Following the Budget day leak, Mr Hughes called in a leading cyber-security expert to investigate how the crucial document was put on its website too early.
On Monday the report into the mishap concluded it had "inflicted heavy damage on the OBR's reputation", but added that it was inadvertent. The "ultimate responsibility" for the circumstances which meant people could access the report early lay with the OBR's leadership, the report added.
"It is the worst failure in the 15-year history of the OBR," the report said. "It was seriously disruptive to the chancellor, who had every right to expect that the EFO (economic and fiscal outlook) would not be publicly available until she sat down at the end of her Budget speech, when it should, as is usual, have been published alongside the Treasury's explanatory Red Book."

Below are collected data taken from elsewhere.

(** What writing the superblock with a new state leaves on the device. *)
Lemma write_state f f1 v k : partition_ok (fs_bdev f) k -> same_setup (fs_bdev f) (fs_bdev f1) -> 0 <= v < 65536 ->
  (forall j, 0 <= j < 1024 -> ~ mount_byte j -> ld8 (fs_mem f1) (fs_sblock f1 + j) = ld8 (disk_sb (fs_bdev f)) (0 + j)) ->
  (forall x, x < sb_place (fs_bdev f) \/ sb_place (fs_bdev f) + 1024 <= x -> byte (fs_bdev f1) x = byte (fs_bdev f) x) ->
  acceptable (disk_sb (fs_bdev f)) 0 ->
  let '(r, f2) := ext4_sb_write (with_mem f1 (fset sb_state (fs_mem f1) (fs_sblock f1) v)) in
  let d2 := disk_sb (fs_bdev f2) in
  same_setup (fs_bdev f) (fs_bdev f2) /\ fs_sblock f2 = fs_sblock f1 /\ fs_read_only f2 = fs_read_only f1 /\ fs_limits f2 = fs_limits f1 /\
  (forall j, 0 <= j < 1024 -> ~ mount_byte j -> ld8 (fs_mem f2) (fs_sblock f2 + j) = ld8 (disk_sb (fs_bdev f)) (0 + j)) /\
  fget sb_mount_count (fs_mem f2) (fs_sblock f2) = fget sb_mount_count (fs_mem f1) (fs_sblock f1) /\
  (r = EOK -> fget sb_state d2 0 = v /\ fget sb_mount_count d2 0 = fget sb_mount_count (fs_mem f1) (fs_sblock f1) /\
     (forall j, 0 <= j < 1024 -> ~ mount_byte j -> ld8 d2 (0 + j) = ld8 (disk_sb (fs_bdev f)) (0 + j)) /\
     (forall x, x < sb_place (fs_bdev f) \/ sb_place (fs_bdev f) + 1024 <= x -> byte (fs_bdev f2) x = byte (fs_bdev f) x) /\
     acceptable d2 0).
Proof.
  intros Hp Hs Hv Hm Ho Ha. destruct (partition_same _ _ _ Hs Hp) as [Hp1 Epl].
  pose proof (sb_write_ok (with_mem f1 (fset sb_state (fs_mem f1) (fs_sblock f1) v)) k Hp1) as Hw.
  assert (fs_limits (ext4_sb_write (with_mem f1 (fset sb_state (fs_mem f1) (fs_sblock f1) v))).2 = fs_limits f1) as El.
  { unfold ext4_sb_write. by destruct (ext4_block_writebytes _ _ _ _). }
  destruct (ext4_sb_write _) as [r f2]. cbn [snd] in El. cbn zeta.
  destruct Hw as (W1 & W2 & W3 & W4 & _ & W5). cbn [with_mem fs_bdev fs_mem fs_sblock fs_read_only] in *.
  set (m1 := fset sb_state (fs_mem f1) (fs_sblock f1) v) in *. rewrite W2. set (s := fs_sblock f1) in *.
  assert (forall j, 0 <= j < 1024 -> ~ mount_byte j -> ld8 (fs_mem f2) (s + j) = ld8 (disk_sb (fs_bdev f)) (0 + j)) as Hm2.
  { intros j Hj Hn. rewrite W4, ld8_set_csum by (done || lia). unfold m1. rewrite ld8_set_state by done. by apply Hm. }
  assert (fget sb_mount_count (fs_mem f2) s = fget sb_mount_count (fs_mem f1) s) as Ec.
  { rewrite W4, set_csum_get by fld. unfold m1. by rewrite fget_fset_other by fld. }
  split_and!; [by eapply same_setup_trans|done..|]. intros Hr. destruct (W5 Hr) as [Hd Hout].
  assert (forall j, 0 <= j < 1024 -> ~ mount_byte j -> ld8 (disk_sb (fs_bdev f2)) (0 + j) = ld8 (disk_sb (fs_bdev f)) (0 + j)) as Hdd.
  { intros j Hj Hn. rewrite Hd by done. by apply Hm2. }
  split_and!; [| |done| |].
  - rewrite (same_get (fs_mem f2) _ s 0) by (intros j Hj; apply Hd; cbn in Hj; lia). rewrite W4, set_csum_get by fld.
    unfold m1. by rewrite fget_fset_same by fld.
  - rewrite (same_get (fs_mem f2) _ s 0) by (intros j Hj; apply Hd; cbn in Hj; lia). done.
  - intros x Hx. rewrite Hout by (rewrite Epl; done). by apply Ho.
  - apply (changed_accept (disk_sb (fs_bdev f)) _ 0 0 Hdd); [|done]. intros Hf. rewrite (same_verify (fs_mem f2) _ s 0 Hd), W4.
    apply sb_set_csum_verifies. unfold m1. rewrite fget_fset_other by fld.
    rewrite (changed_field (disk_sb (fs_bdev f)) (fs_mem f1) 0 s Hm) by fld.
    pose proof (check_verify _ _ (proj1 Ha)) as Hver. unfold ext4_sb_verify_csum in Hver. rewrite Hf in Hver. cbn [negb] in Hver.
    destruct (Z.eqb_spec (fget sb_checksum_type (disk_sb (fs_bdev f)) 0) EXT4_CHECKSUM_CRC32C); done.
Qed.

Monday's report also found that somebody gained early access to the equivalent financial forecasts in March while Reeves was delivering her Spring Statement, though they did not act on the information.

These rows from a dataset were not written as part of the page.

Lemma inode_finish : inode_change m m5 g (fun i => bget m1 B i) l c.
Proof.
  pose proof (iframe_keeps m g Hok Hg m5 fin_frame5) as K5. constructor; [done|apply fin_frame5| | | |apply fin_bitmap_csum|apply fin_desc_csum].
  - intros g' i Hg' Hi. destruct (g' =? g) eqn:E; zb; [subst; by apply fin_bits|]. apply (iframe_iused m g Hok Hg m5 fin_frame5); done.
  - intros a g' Ha Hg'. destruct (g' =? g) eqn:E; zb; [subst g'|by apply (iframe_counter m g Hok Hg m5 fin_frame5)].
    unfold counter. rewrite (kept_desc m m5 (proj1 K5)), fin_get by done.
    apply set_all_ext; try done; [apply fin_apart|apply (ok_desc_size m Hok)|apply (fin_ds m2 fin_frame2)|apply fin_before].
  - unfold sbifree, m5. by rewrite fget_fset_same by fld.
Qed.
End finish.
End spec.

The Chancellor's Budget was thrown into chaos when the OBR's forecast was discovered online.
The OBR assesses the health of the UK's economy. It is independent of the government but works closely with the Treasury. Its reports are released alongside big government events such as the Budget, details of which are supposed to be kept under wraps until the chancellor announces them in the House of Commons.
The OBR's early publication effectively confirmed a number of new measures, including a pay-per-mile charge on electric vehicles, and a three-year freeze on income tax and National Insurance thresholds, before the chancellor announced them. The OBR quickly removed the forecast document from its website and apologised for the release, which it blamed on a "technical error".
The OBR brought in Ciaran Martin, the former chief executive of the National Cyber Security Centre, to lead the investigation into how the forecasts were accessed early. However, the OBR concluded there was no reason to suspect the involvement of foreign actors or cyber-criminals, or of "connivance by anyone working for the OBR".
Prof Martin's technical account was that the OBR analysis was available at a hidden url for 38 minutes between 11:30 and 12:08 on the morning of the Budget.
An attempt was made to access the URL as early as 05:16. The review did not seek to trace who accessed or attempted to access the document.
Prof Martin concluded this was a pre-existing weakness in the OBR publication system because of the premature access to March's forecasts. Prof Martin said that breach, half an hour before when it should have been published, could have been accidental, but it led him to conclude the issue was not new. On the reason for the early publication, Prof Martin said it was related to the software the OBR chose to publish to its website, which was more suitable for a small or medium company than a major publication of critical market-sensitive data.
While OBR staff thought they had applied safeguards to prevent early publication, there were two errors in the way in which they were set up on the publishing platform WordPress that effectively bypassed these controls. WordPress is a content management system, and is said to be the most popular tool of its kind for creating and designing web pages.
One error was to do with a plug-in (an optional extra) the OBR had installed in WordPress, which had the unintended effect of bypassing the need to log in to access documents intended for future publication. And the second was the directory in which the file was put ahead of publication allowed anyone to download a file directly.
The OBR got an exemption in 2013 from using a more secure government publishing platform for independent authorities in order to help with its autonomy. In other IT security areas, such as secure email, the OBR had adopted the secure Treasury systems.
A Treasury spokesperson thanked the OBR for its report and said a minister would respond "in due course".